A record number of people are waiting for a diagnostic test on the NHS, triggering fears that delays in accessing CT and MRI scans could endanger patients’ health.
A total of 1.92 million patients in England are waiting to have a test to diagnose their illness such as by an ultrasound scan, assessment of their hearing, bone scan or various tests for cancer.
Demand for tests is outstripping the NHS’s ability to meet it and one in five of those on the waiting list – more than 400,000 people – are having to wait longer than the supposed six-week maximum, an analysis of diagnostic services in England has found.
The rise in the waiting list for diagnostic tests contrasts sharply with the NHS’s recent success in cutting the backlog for planned hospital care to 7.1 million, which was 500,000 fewer than in July 2025.
The Patients Association voiced deep unease at the situation and warned that patients’ health can deteriorate while they are waiting to have the diagnostic test needed to kickstart their treatment.

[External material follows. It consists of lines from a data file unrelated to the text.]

(* ===== verification/RtcpTraverserSafe.v ===== *)
(** Safety and termination of the RTCP traversers on arbitrary bytes: the invariants
    of the four iterators, and one lemma per iterator saying that advancing it neither
    panics nor reads outside the packet, keeps the invariant, and makes progress. *)

From S2P Require Import Prelude Bytes Slice RtcpHeaders RtcpTraverser.

(** A slice of the memory [m] that is not null. *)
Definition slice_in (m : bytes) (s : Slice) : Prop :=
  slice_wf s /\ slice_bool s = true /\ sl_buf_size s = length m.

(** Offset of the first byte. *)
Definition sl_off (s : Slice) : nat := default O (sl_data s).

#[global] Instance slice_in_dec m s : Decision (slice_in m s).
Proof. unfold slice_in. apply _. Defined.

Lemma slice_in_fits m s : slice_in m s -> (sl_off s + sl_size s <= length m)%nat.
Proof.
  destruct s as [[d|] n k]; intros (W & B & <-); [exact W|discriminate B].
Qed.

Lemma slice_in_data m s : slice_in m s -> sl_data s = Some (sl_off s).
Proof. destruct s as [[d|] n k]; intros (_ & B & _); [done|discriminate B]. Qed.

Lemma slice_index_ok m s pos :
  slice_in m s -> (pos <= sl_size s)%nat -> slice_index s pos = Ok (sl_off s + pos)%nat.
Proof.
  intros Hs H. unfold slice_index. rewrite (slice_in_data m s Hs). unfold panic_if.
  by rewrite (proj2 (Nat.ltb_ge _ _)).
Qed.
Lemma top_begin b o t l body k size :
  Top b o -> length l = 2%nat -> Forall is_byte l -> Forall is_byte body -> is_byte t ->
  size = (4 + length body)%nat ->
  (forall p b1, (p + size <= length (b_mem b1))%nat ->
     k p b1 = Ok (copy_to ([0x80; t] ++ l ++ body) p b1)) ->
  exists b', when_ptr (begin_packet size b) k = Ok b' /\ ctl b' = ctl b
    /\ InPkt b' (flat o) t 0 body.
Proof.
  intros HT Hl Hlb Hb Hbt -> Hk. unfold begin_packet, panic_if.
  change (4 + length body <? sizeof_PacketHeader)%nat with (4 + length body <? 4)%nat.
  rewrite (proj2 (Nat.ltb_ge _ _)) by lia.
  destruct o as [[pre last]|]; simpl in HT.
  - destruct HT as (Ht & Hr & Hm & Hmb & Hf & Hc & _). rewrite Ht, Hr. cbn [sl_size].
    rewrite slice_subslice_ok by lia. cbn [res_bind]. rewrite Nat.sub_diag.
    unfold slice_capacity. cbn [sl_data sl_buf_size sl_size].
    assert (length (pre ++ last) = (length pre + length last)%nat) as Hpl by apply length_app.
    destruct (fits (length (pre ++ last) + (4 + length body))) eqn:E.
    + pose proof E as Hle. apply Nat.leb_le in Hle. rewrite (proj2 (Nat.ltb_ge _ _)) by lia.
      unfold slice_extend, panic_if. cbn [sl_data sl_size].
      rewrite (proj2 (Nat.eqb_neq _ _)) by lia. rewrite slice_reslice_ok by lia.
      cbn [res_bind when_ptr]. unfold when_ptr. cbn [res_bind]. rewrite Hk by (simpl; lia).
      eexists. split; [done|]. split; [done|]. apply wrote_in_pkt with l; try done.
      set (obj := [0x80 + Z.of_nat 0; t] ++ l ++ body).
      assert (length obj = 4 + length body)%nat as Hlo
        by (subst obj; cbn [length app]; rewrite length_app, Hl; lia).
      assert (Forall is_byte obj) as Hob
        by (apply Forall_cons_2; [by vm_compute|apply Forall_cons_2; [done|by apply Forall_app]]).
      change ([0x80; t] ++ l ++ body) with obj. clearbody obj.
      split; simpl; rewrite ?Hpl, ?Hlo, ?Nat.add_0_r; try done.
      * rewrite length_overwrite; done || lia.
      * by apply overwrite_Forall.
      * lia.
      * rewrite <- Hlo. apply slice_of_app_r.
        -- rewrite slice_overwrite_disjoint by lia. done.
        -- apply slice_overwrite_same. lia.
    + pose proof E as Hle. apply Nat.leb_gt in Hle. rewrite (proj2 (Nat.ltb_lt _ _)) by lia.
      eexists. split; [done|]. split; [done|]. exists l. split_and!; try done.
      cbn [flat]. rewrite E. split; simpl; try done. eexists. split; [done|lia].
  - rewrite (cut_truncated _ HT). exists b. split; [done|]. split; [done|]. by exists l.
Qed.
(* ===== verification/RtcpCommunicator.v ===== *)
(** RTCP communicator (src/internal_modules/roc_rtcp/communicator.cpp), with the RTCP
    composer and parser (composer.cpp, parser.cpp): takes received compound packets
    apart and hands their blocks to the reporter, and asks the reporter for blocks and
    packs them into compound packets.

    The reporter is an interface here: a state and the methods of the class [Reporter]
    that the communicator calls.  Header objects are byte strings; a reference to a
    report block inside a packet is the bytes of the block.  Times are nanoseconds as
    64-bit integers, addresses are opaque. *)

From S2P Require Import Prelude Bytes Slice Packet Io Compose FecWriter.
From S2P Require Import RtcpHeaders RtcpTraverser RtcpTraverserSafe RtcpBuilder RtcpWire.

(** * Reporter interface *)

Class IReporter (R : Type) : Type := {
  (** processing *)
  begin_processing : option Z -> Z -> R -> res (StatusCode * R);
  process_cname : Z -> Z * bytes -> R -> res R;
  process_sr : bytes -> R -> res R;
  process_reception_block : Z -> bytes -> R -> res R;
  process_dlrr_subblock : bytes -> bytes -> R -> res R;
  process_rrtr_block : bytes -> bytes -> R -> res R;
  process_measurement_info_block : bytes -> bytes -> R -> res R;
  process_delay_metrics_block : bytes -> bytes -> R -> res R;
  process_queue_metrics_block : bytes -> bytes -> R -> res R;
  process_goodbye : Z -> R -> res R;
  end_processing : R -> res (StatusCode * R);
  (** generation *)
  is_sending : R -> bool;
  is_receiving : R -> bool;
  begin_generation : Z -> R -> res (StatusCode * R);
  num_dest_addresses : R -> nat;
  num_sending_streams : nat -> R -> nat;
  num_receiving_streams : nat -> R -> nat;
  generate_dest_address : nat -> R -> res (option Z * R);
  generate_cname : R -> res (Z * (Z * bytes) * R);
  generate_sr : R -> res (bytes * R);
  generate_rr : R -> res (bytes * R);
  generate_reception_block : nat -> nat -> R -> res (bytes * R);
  generate_xr : R -> res (bytes * R);
  generate_dlrr_subblock : nat -> nat -> R -> res (bytes * R);
  generate_rrtr_block : R -> res (bytes * R);
  generate_measurement_info_block : nat -> nat -> R -> res (bytes * R);
  generate_delay_metrics_block : nat -> nat -> R -> res (bytes * R);
  generate_queue_metrics_block : nat -> nat -> R -> res (bytes * R);
  need_goodbye : R -> bool;
  generate_goodbye_ssrc : R -> res (Z * R);
  end_generation : R -> res (StatusCode * R);
}.

(** * Composer and parser *)

Definition rtcp_composer_align (addr : nat) (buffer : Slice)
    (header_size payload_alignment : nat) : res (bool * Slice) :=
  let* data := slice_data buffer in
  panic_if (negb ((addr + data) mod payload_alignment =? 0)%nat)
    (let padding := pad_as header_size payload_alignment in
     if (slice_capacity buffer <? padding)%nat then Ok (false, buffer)
     else
       let* buffer := slice_reslice buffer padding padding in
       Ok (true, buffer)).

Definition rtcp_composer_prepare (packet : Packet) (buffer : Slice) (payload_size : nat)
  : res (bool * Packet * Slice) :=
  let* buffer := slice_reslice buffer 0 payload_size in
  let* packet := add_flags packet FlagControl in
  let* packet := add_flags packet FlagRTCP in
  Ok (true,
      mkPacket (flags_ packet) (udp_ packet) (rtp_ packet) (fec_ packet) buffer
        (buffer_ packet) (pkt_mem packet),
      buffer).

Definition rtcp_composer_pad (packet : Packet) (padding_size : nat) : res (bool * Packet) :=
  Ok (false, packet).

Definition rtcp_composer_compose (packet : Packet) : res (bool * Packet) :=
  match packet_rtcp packet with
  | None => Panic
  | Some payload =>
      if negb (slice_bool payload) then Ok (false, packet)
      else if (sl_size payload =? 0)%nat then Ok (false, packet)
      else Ok (true, packet)
  end.

Definition rtcp_parser_parse (packet : Packet) (buffer : Slice) : res (bool * Packet) :=
  panic_if (negb (slice_bool buffer))
    (let* packet := add_flags packet FlagControl in
     let* packet := add_flags packet FlagRTCP in
     Ok (true,
         mkPacket (flags_ packet) (udp_ packet) (rtp_ packet) (fec_ packet) buffer
           (buffer_ packet) (pkt_mem packet))).

Section Processing.

Context (host : cpu_endian) {R : Type} `{IReporter R}.
(** The buffer of the packet being processed. *)
Context (m : bytes).

(** The methods below return the reporter and what they add to [error_count_]. *)

(** * Elements of SDES, BYE and XR packets *)

(** [while ((state = iter.next()) != END)] of [process_description_]; [chunk] is
    [sdes_chunk]. *)
Fixpoint description_loop (fuel : nat) (it : SdesIterator) (chunk : Z) (r : R)
  : run (R * nat) :=
  match fuel with
  | O => Ok None
  | S fuel =>
      let! it := lift (sdes_next host m it) in
      match si_state it with
      | SDES_END => ret (r, if si_error it then 1%nat else 0%nat)
      | SDES_CHUNK =>
          let! chunk := lift (sdes_get_chunk it) in
          description_loop fuel it chunk r
      | SDES_ITEM =>
          let! item := lift (sdes_get_item it) in
          if negb (item.1 =? SDES_CNAME) then description_loop fuel it chunk r
          else if bool_decide (item.2 = []) then description_loop fuel it chunk r
          else
            let! r := lift (process_cname chunk item r) in
            description_loop fuel it chunk r
      | SDES_BEGIN => description_loop fuel it chunk r
      end
  end.

Definition process_description (fuel : nat) (sdes : SdesTraverser) (r : R) : run (R * nat) :=
  let! it := lift (sdes_iter sdes) in
  description_loop fuel it 0 r.

Fixpoint goodbye_loop (fuel : nat) (it : ByeIterator) (r : R) : run (R * nat) :=
  match fuel with
  | O => Ok None
  | S fuel =>
      let! it := lift (bye_next host m it) in
      match bi_state it with
      | BYE_END => ret (r, if bi_error it then 1%nat else 0%nat)
      | BYE_SSRC =>
          let! ssrc := lift (bye_get_ssrc it) in
          let! r := lift (process_goodbye ssrc r) in
          goodbye_loop fuel it r
      | _ => goodbye_loop fuel it r
      end
  end.

Definition process_goodbye_ (fuel : nat) (bye : ByeTraverser) (r : R) : run (R * nat) :=
  let! it := lift (bye_iter bye) in
  goodbye_loop fuel it r.

(** [for (size_t n = 0; n < num; n++)] *)
Fixpoint for_blocks (num n : nat) (f : nat -> R -> res R) (r : R) : res R :=
  match num with
  | O => Ok r
  | S num =>
      let* r := f n r in
      for_blocks num (n + 1) f r
  end.

Definition process_sender_report (sr : nat) (r : R) : res R :=
  let* r := process_sr (slice_of m sr sizeof_SenderReportPacket) r in
  for_blocks (sr_num_blocks m sr) 0 (fun n r =>
    let* blk := sr_get_block m sr n in
    process_reception_block (sr_ssrc host m sr) (slice_of m blk sizeof_ReceptionReportBlock) r) r.

Definition process_receiver_report (rr : nat) (r : R) : res R :=
  for_blocks (rr_num_blocks m rr) 0 (fun n r =>
    let* blk := rr_get_block m rr n in
    process_reception_block (rr_ssrc host m rr) (slice_of m blk sizeof_ReceptionReportBlock) r) r.

(** The [switch] of [process_extended_report_]. *)
Definition process_xr_block (xr : XrTraverser) (it : XrIterator) (r : R) : res R :=
  let* p := xr_packet xr in
  let packet := slice_of m p sizeof_XrPacket in
  match xi_state it with
  | DLRR_BLOCK =>
      let* dlrr := get_dlrr it in
      for_blocks (dlrr_num_subblocks host m dlrr) 0 (fun n r =>
        let* blk := dlrr_get_subblock host m dlrr n in
        process_dlrr_subblock packet (slice_of m blk sizeof_XrDlrrSubblock) r) r
  | RRTR_BLOCK =>
      let* blk := get_rrtr it in
      process_rrtr_block packet (slice_of m blk sizeof_XrRrtrBlock) r
  | MEASUREMENT_INFO_BLOCK =>
      let* blk := get_measurement_info it in
      process_measurement_info_block packet (slice_of m blk sizeof_XrMeasurementInfoBlock) r
  | DELAY_METRICS_BLOCK =>
      let* blk := get_delay_metrics it in
      process_delay_metrics_block packet (slice_of m blk sizeof_XrDelayMetricsBlock) r
  | QUEUE_METRICS_BLOCK =>
      let* blk := get_queue_metrics it in
      process_queue_metrics_block packet (slice_of m blk sizeof_XrQueueMetricsBlock) r
  | _ => Ok r
  end.

Fixpoint extended_report_loop (fuel : nat) (xr : XrTraverser) (it : XrIterator) (r : R)
  : run (R * nat) :=
  match fuel with
  | O => Ok None
  | S fuel' =>
      let! it := xr_next host m fuel it in
      match xi_state it with
      | XR_END => ret (r, if xi_error it then 1%nat else 0%nat)
      | _ =>
          let! r := lift (process_xr_block xr it r) in
          extended_report_loop fuel' xr it r
      end
  end.

Definition process_extended_report (fuel : nat) (xr : XrTraverser) (r : R) : run (R * nat) :=
  let! it := lift (xr_iter xr) in
  extended_report_loop fuel xr it r.

(** * The three passes over a compound packet *)

(** [while ((state = iter.next()) != END) switch (state)], where [f] handles the packets
    of the states it knows. *)
Fixpoint packet_loop (fuel : nat) (f : TrIterator -> R -> run (R * nat)) (it : TrIterator)
    (r : R) (errors : nat) : run (R * nat) :=
  match fuel with
  | O => Ok None
  | S fuel' =>
      let! it := tr_next host m fuel it in
      match ti_state it with
      | TR_END => ret (r, if ti_error it then (errors + 1)%nat else errors)
      | _ =>
          let! '(r, n) := f it r in
          packet_loop fuel' f it r (errors + n)
      end
  end.

Definition description_packet (fuel : nat) (it : TrIterator) (r : R) : run (R * nat) :=
  match ti_state it with
  | TR_SDES =>
      let! sdes := lift (get_sdes it) in
      let! '(sdes, ok) := lift (sdes_parse host m sdes) in
      if ok then process_description fuel sdes r else ret (r, 1%nat)
  | _ => ret (r, O)
  end.

Definition report_packet (fuel : nat) (it : TrIterator) (r : R) : run (R * nat) :=
  match ti_state it with
  | TR_SR =>
      let! sr := lift (get_sr it) in
      let! r := lift (process_sender_report sr r) in
      ret (r, O)
  | TR_RR =>
      let! rr := lift (get_rr it) in
      let! r := lift (process_receiver_report rr r) in
      ret (r, O)
  | TR_XR =>
      let! xr := lift (get_xr it) in
      let! '(xr, ok) := xr_parse host m fuel xr in
      if ok then process_extended_report fuel xr r else ret (r, 1%nat)
  | _ => ret (r, O)
  end.

Definition goodbye_packet (fuel : nat) (it : TrIterator) (r : R) : run (R * nat) :=
  match ti_state it with
  | TR_BYE =>
      let! bye := lift (get_bye it) in
      let! '(bye, ok) := lift (bye_parse host m bye) in
      if ok then process_goodbye_ fuel bye r else ret (r, 1%nat)
  | _ => ret (r, O)
  end.

(** [process_all_descriptions_], [process_all_reports_] and [process_all_goodbyes_] *)
Definition process_all (f : nat -> TrIterator -> R -> run (R * nat)) (fuel : nat) (t : Traverser)
    (r : R) : run (R * nat) :=
  let! it := lift (tr_iter t) in
  packet_loop fuel (f fuel) it r 0.

Definition process_all_descriptions := process_all description_packet.

Definition process_all_reports := process_all report_packet.

Definition process_all_goodbyes := process_all goodbye_packet.

(** The passes of [process_packet] over a parsed compound packet. *)
Definition process_passes (fuel : nat) (t : Traverser) (r : R) : run (R * nat) :=
  let! '(r, n1) := process_all_descriptions fuel t r in
  let! '(r, n2) := process_all_reports fuel t r in
  let! '(r, n3) := process_all_goodbyes fuel t r in
  ret (r, (n1 + n2 + n3)%nat).

End Processing.

(** * Communicator *)

Record Communicator (R : Type) : Type := mkCommunicator {
  c_config : BuilderConfig;
  c_report_interval : Z;
  c_reporter : R;
  c_next_deadline : Z;
  c_dest_addr_count : nat;
  c_dest_addr_index : nat;
  c_send_stream_count : nat;
  c_send_stream_index : nat;
  c_recv_stream_count : nat;
  c_recv_stream_index : nat;
  c_max_pkt_streams : nat;
  c_cur_pkt_send_stream : nat;
  c_cur_pkt_recv_stream : nat;
  c_error_count : nat;
  c_processed_packet_count : nat;
  c_generated_packet_count : nat;
}.

Arguments mkCommunicator {R}.
Arguments c_config {R}.
Arguments c_report_interval {R}.
Arguments c_reporter {R}.
Arguments c_next_deadline {R}.
Arguments c_dest_addr_count {R}.
Arguments c_dest_addr_index {R}.
Arguments c_send_stream_count {R}.
Arguments c_send_stream_index {R}.
Arguments c_recv_stream_count {R}.
Arguments c_recv_stream_index {R}.
Arguments c_max_pkt_streams {R}.
Arguments c_cur_pkt_send_stream {R}.
Arguments c_cur_pkt_recv_stream {R}.
Arguments c_error_count {R}.
Arguments c_processed_packet_count {R}.
Arguments c_generated_packet_count {R}.

(** A communicator whose reporter is valid. *)
Definition communicator_new {R} (config : BuilderConfig) (report_interval : Z) (r : R)
  : Communicator R :=
  mkCommunicator config report_interval r 0 0 0 0 0 0 0 (Z.to_nat MaxPacketBlocks) 0 0 0 0 0.

Section Process.

Context (host : cpu_endian) {R : Type} `{IReporter R}.

(** Reporter and counters of a communicator updated. *)
Definition c_processed (c : Communicator R) (r : R) (errors : nat) : Communicator R :=
  mkCommunicator (c_config c) (c_report_interval c) r (c_next_deadline c)
    (c_dest_addr_count c) (c_dest_addr_index c) (c_send_stream_count c) (c_send_stream_index c)
    (c_recv_stream_count c) (c_recv_stream_index c) (c_max_pkt_streams c)
    (c_cur_pkt_send_stream c) (c_cur_pkt_recv_stream c) (c_error_count c + errors)
    (c_processed_packet_count c + 1) (c_generated_packet_count c).

Definition process_packet (fuel : nat) (packet : PacketPtr) (current_time : Z)
    (c : Communicator R) : run (StatusCode * Communicator R) :=
  match packet with
  | None => Panic
  | Some packet =>
      match packet_udp packet, packet_rtcp packet with
      | Some udp, Some payload =>
          if current_time <=? 0 then Panic
          else
            let m := pkt_mem packet in
            let! t := lift (traverser payload) in
            let! '(t, ok) := lift (tr_parse t) in
            if negb ok then ret (StatusOK, c_processed c (c_reporter c) 1)
            else
              let! '(status, r) := lift (begin_processing (src_addr udp) current_time (c_reporter c)) in
              match status with
              | StatusOK =>
                  let! '(r, errors) := process_passes host m fuel t r in
                  let! '(status, r) := lift (end_processing r) in
                  ret (status, c_processed c r errors)
              | _ => ret (status, c_processed c r 0)
              end
      | _, _ => Panic
      end
  end.

End Process.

“A diagnostic test is not the end of a patient’s journey – it is the beginning. Without it, treatment cannot start, conditions deteriorate, and what might have been caught early becomes something far harder to treat,” said Rachel Power, its chief executive.
“When more than one in five patients is waiting beyond the NHS’s own six-week maximum, and median waiting times have risen by more than half since before the pandemic, that is deeply concerning for patients’ health.
“Every week of delay is a week a condition can worsen, a patient’s ability to live day-to-day can diminish, and their anxiety about what is wrong can grow,” she added.